» Supplied data
——————

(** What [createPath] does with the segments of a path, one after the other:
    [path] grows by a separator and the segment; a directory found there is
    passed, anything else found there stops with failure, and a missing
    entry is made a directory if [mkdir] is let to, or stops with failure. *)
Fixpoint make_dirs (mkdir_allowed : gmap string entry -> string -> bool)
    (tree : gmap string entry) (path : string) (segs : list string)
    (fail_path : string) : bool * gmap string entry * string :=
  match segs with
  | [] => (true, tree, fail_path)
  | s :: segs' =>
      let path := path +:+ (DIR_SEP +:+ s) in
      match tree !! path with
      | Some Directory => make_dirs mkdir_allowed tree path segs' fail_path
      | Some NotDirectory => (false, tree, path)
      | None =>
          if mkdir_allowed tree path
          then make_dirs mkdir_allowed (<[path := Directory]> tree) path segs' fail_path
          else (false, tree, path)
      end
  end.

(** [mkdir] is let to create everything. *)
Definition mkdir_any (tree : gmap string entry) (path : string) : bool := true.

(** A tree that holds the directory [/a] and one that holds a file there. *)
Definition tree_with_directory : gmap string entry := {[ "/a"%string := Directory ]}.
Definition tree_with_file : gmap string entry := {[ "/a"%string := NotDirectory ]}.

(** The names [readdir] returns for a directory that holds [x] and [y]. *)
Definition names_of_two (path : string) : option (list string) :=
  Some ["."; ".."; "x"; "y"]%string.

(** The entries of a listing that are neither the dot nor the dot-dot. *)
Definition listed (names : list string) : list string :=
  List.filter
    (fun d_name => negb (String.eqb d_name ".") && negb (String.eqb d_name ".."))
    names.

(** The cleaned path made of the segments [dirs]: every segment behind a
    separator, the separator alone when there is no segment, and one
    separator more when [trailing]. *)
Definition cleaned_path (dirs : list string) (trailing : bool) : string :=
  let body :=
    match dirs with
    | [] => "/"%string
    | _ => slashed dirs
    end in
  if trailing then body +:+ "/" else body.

——————

Could you type out every entry again exactly as it stands?

(** What [createPath] does with the segments of a path, one after the other:
    [path] grows by a separator and the segment; a directory found there is
    passed, anything else found there stops with failure, and a missing
    entry is made a directory if [mkdir] is let to, or stops with failure. *)
Fixpoint make_dirs (mkdir_allowed : gmap string entry -> string -> bool)
    (tree : gmap string entry) (path : string) (segs : list string)
    (fail_path : string) : bool * gmap string entry * string :=
  match segs with
  | [] => (true, tree, fail_path)
  | s :: segs' =>
      let path := path +:+ (DIR_SEP +:+ s) in
      match tree !! path with
      | Some Directory => make_dirs mkdir_allowed tree path segs' fail_path
      | Some NotDirectory => (false, tree, path)
      | None =>
          if mkdir_allowed tree path
          then make_dirs mkdir_allowed (<[path := Directory]> tree) path segs' fail_path
          else (false, tree, path)
      end
  end.

(** [mkdir] is let to create everything. *)
Definition mkdir_any (tree : gmap string entry) (path : string) : bool := true.

(** A tree that holds the directory [/a] and one that holds a file there. *)
Definition tree_with_directory : gmap string entry := {[ "/a"%string := Directory ]}.
Definition tree_with_file : gmap string entry := {[ "/a"%string := NotDirectory ]}.

(** The names [readdir] returns for a directory that holds [x] and [y]. *)
Definition names_of_two (path : string) : option (list string) :=
  Some ["."; ".."; "x"; "y"]%string.

(** The entries of a listing that are neither the dot nor the dot-dot. *)
Definition listed (names : list string) : list string :=
  List.filter
    (fun d_name => negb (String.eqb d_name ".") && negb (String.eqb d_name ".."))
    names.

(** The cleaned path made of the segments [dirs]: every segment behind a
    separator, the separator alone when there is no segment, and one
    separator more when [trailing]. *)
Definition cleaned_path (dirs : list string) (trailing : bool) : string :=
  let body :=
    match dirs with
    | [] => "/"%string
    | _ => slashed dirs
    end in
  if trailing then body +:+ "/" else body.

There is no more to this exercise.